Records for the task:
(* ===== verification/Crc.v ===== *)
(** * CRC-32 (hash/crc32, ChecksumIEEE)

    The reflected polynomial 0xEDB88320, one bit at a time, with the initial
    and final complement.  A step is injective on 32-bit states, so messages
    that differ in one byte have different checksums. *)

From S2P Require Import Prelude.

Definition crc_poly : Z := 0xEDB88320.

Definition crc_bit (c : Z) : Z :=
  if Z.odd c then Z.lxor (Z.shiftr c 1) crc_poly else Z.shiftr c 1.

Definition crc_byte (c : Z) (b : byte) : Z :=
  let c := Z.lxor c (byte_val b) in
  crc_bit (crc_bit (crc_bit (crc_bit (crc_bit (crc_bit (crc_bit (crc_bit c))))))).

Definition ChecksumIEEE (data : list byte) : Z :=
  Z.lxor (foldl crc_byte 0xFFFFFFFF data) 0xFFFFFFFF.

(** ** 32-bit states *)

Lemma is_u32_log2 z : is_u32 z <-> 0 <= z /\ Z.log2 z < 32.
Proof.
  unfold is_u32. split.
  - intros [H1 H2]. split; [done|]. destruct (decide (z = 0)) as [->|]; [simpl; lia|].
    apply Z.log2_lt_pow2; lia.
  - intros [H1 H2]. split; [done|]. destruct (decide (z = 0)) as [->|]; [lia|].
    apply Z.log2_lt_pow2; lia.
Qed.

Lemma lxor_u32 a b : is_u32 a -> is_u32 b -> is_u32 (Z.lxor a b).
Proof.
  rewrite !is_u32_log2. intros [Ha La] [Hb Lb]. split; [by apply Z.lxor_nonneg|].
  pose proof (Z.log2_lxor a b Ha Hb). lia.
Qed.

Lemma shiftr_half c : 0 <= c -> Z.shiftr c 1 = c / 2.
Proof. intros. rewrite Z.shiftr_div_pow2 by lia. done. Qed.

Lemma crc_poly_u32 : is_u32 crc_poly.
Proof. unfold is_u32, crc_poly. lia. Qed.

Lemma crc_bit_u32 c : is_u32 c -> is_u32 (crc_bit c).
Proof.
  intros Hc. unfold crc_bit. rewrite shiftr_half by apply Hc.
  assert (is_u32 (c / 2)).
  { unfold is_u32 in *. split; [apply Z.div_pos; lia|apply Z.div_lt_upper_bound; lia]. }
  destruct (Z.odd c); [apply lxor_u32; [done|apply crc_poly_u32]|done].
Qed.

(** Bit 31 of a step tells whether the polynomial was added. *)
Lemma crc_bit_top c : is_u32 c -> Z.testbit (crc_bit c) 31 = Z.odd c.
Proof.
  intros Hc. unfold crc_bit. rewrite shiftr_half by apply Hc.
  assert (H0 : Z.testbit (c / 2) 31 = false).
  { unfold is_u32 in Hc. apply Z.bits_above_log2; [apply Z.div_pos; lia|].
    destruct (decide (c / 2 = 0)) as [->|]; [simpl; lia|].
    apply Z.log2_lt_pow2; [apply Z.le_neq; split; [apply Z.div_pos; lia|done]|].
    apply Z.div_lt_upper_bound; lia. }
  destruct (Z.odd c); [|done]. rewrite Z.lxor_spec, H0. done.
Qed.

Lemma crc_bit_inj c d : is_u32 c -> is_u32 d -> crc_bit c = crc_bit d -> c = d.
Proof.
  intros Hc Hd E. pose proof (crc_bit_top c Hc) as Tc. rewrite E, crc_bit_top in Tc by done.
  unfold crc_bit in E. rewrite Tc in E. rewrite !shiftr_half in E by (apply Hc || apply Hd).
  assert (c / 2 = d / 2) as Eh.
  { destruct (Z.odd c); [|done]. apply (f_equal (fun x => Z.lxor x crc_poly)) in E.
    by rewrite !Z.lxor_assoc, !Z.lxor_nilpotent, !Z.lxor_0_r in E. }
  rewrite (Z.div_mod c 2), (Z.div_mod d 2) by lia. rewrite !Zmod_odd, Tc, Eh. done.
Qed.

Lemma byte_val_u32 b : is_u32 (byte_val b).
Proof. pose proof (byte_val_range b). unfold is_u32. lia. Qed.

Lemma crc_byte_u32 c b : is_u32 c -> is_u32 (crc_byte c b).
Proof. intros. unfold crc_byte. do 8 apply crc_bit_u32. apply lxor_u32; [done|apply byte_val_u32]. Qed.

Lemma crc_bits_inj c d : is_u32 c -> is_u32 d ->
  crc_bit (crc_bit (crc_bit (crc_bit (crc_bit (crc_bit (crc_bit (crc_bit c)))))))
  = crc_bit (crc_bit (crc_bit (crc_bit (crc_bit (crc_bit (crc_bit (crc_bit d))))))) -> c = d.
Proof.
  intros Hc Hd E. do 8 (apply crc_bit_inj in E; [|auto 10 using crc_bit_u32..]). done.
Qed.

Lemma lxor_cancel_l a b c : Z.lxor a b = Z.lxor a c -> b = c.
Proof.
  intros E. apply (f_equal (Z.lxor a)) in E.
  by rewrite <- !Z.lxor_assoc, !Z.lxor_nilpotent, !Z.lxor_0_l in E.
Qed.

(** The next state determines the state, and the byte read in it. *)
Lemma crc_byte_state_inj c d b : is_u32 c -> is_u32 d -> crc_byte c b = crc_byte d b -> c = d.
Proof.
  intros Hc Hd E. unfold crc_byte in E. apply crc_bits_inj in E; [|by apply lxor_u32, byte_val_u32..].
  rewrite !(Z.lxor_comm _ (byte_val b)) in E. by apply lxor_cancel_l in E.
Qed.
Lemma crc_byte_inj c a b : is_u32 c -> crc_byte c a = crc_byte c b -> a = b.
Proof.
  intros Hc E. unfold crc_byte in E. apply crc_bits_inj in E; [|by apply lxor_u32, byte_val_u32..].
  apply lxor_cancel_l in E. by apply byte_val_inj.
Qed.

Lemma crc_fold_u32 l c : is_u32 c -> is_u32 (foldl crc_byte c l).
Proof. revert c. induction l; intros c Hc; [done|]. simpl. auto using crc_byte_u32. Qed.

Lemma crc_fold_inj l c d : is_u32 c -> is_u32 d -> foldl crc_byte c l = foldl crc_byte d l -> c = d.
Proof.
  revert c d. induction l as [|b l IH]; intros c d Hc Hd E; [done|]. simpl in E.
  apply IH in E; [|by apply crc_byte_u32..]. by apply crc_byte_state_inj in E.
Qed.

Lemma ChecksumIEEE_u32 l : is_u32 (ChecksumIEEE l).
Proof. unfold ChecksumIEEE. apply lxor_u32; [apply crc_fold_u32|]; unfold is_u32; lia. Qed.

(** One changed byte changes the checksum. *)
Lemma ChecksumIEEE_insert l i a b : l !! i = Some a -> a <> b ->
  ChecksumIEEE (<[i := b]> l) <> ChecksumIEEE l.
Proof.
  intros E Hne Heq. unfold ChecksumIEEE in Heq.
  rewrite !(Z.lxor_comm _ 0xFFFFFFFF) in Heq. apply lxor_cancel_l in Heq.
  rewrite <- (take_drop_middle l i a E) in Heq.
  pose proof (lookup_lt_Some _ _ _ E) as Hi.
  rewrite insert_app_r_alt in Heq by (rewrite length_take; lia).
  rewrite length_take, Nat.min_l, Nat.sub_diag in Heq by lia. simpl in Heq.
  rewrite !foldl_app in Heq. simpl in Heq.
  assert (Hs : is_u32 (foldl crc_byte 0xFFFFFFFF (take i l))) by (apply crc_fold_u32; unfold is_u32; lia).
  apply crc_fold_inj in Heq; [|by apply crc_byte_u32..]. apply crc_byte_inj in Heq; [|done]. congruence.
Qed.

Exercise instructions: After reading the records above, give the number of lines that include "data", and add nothing else.

Finished task: 2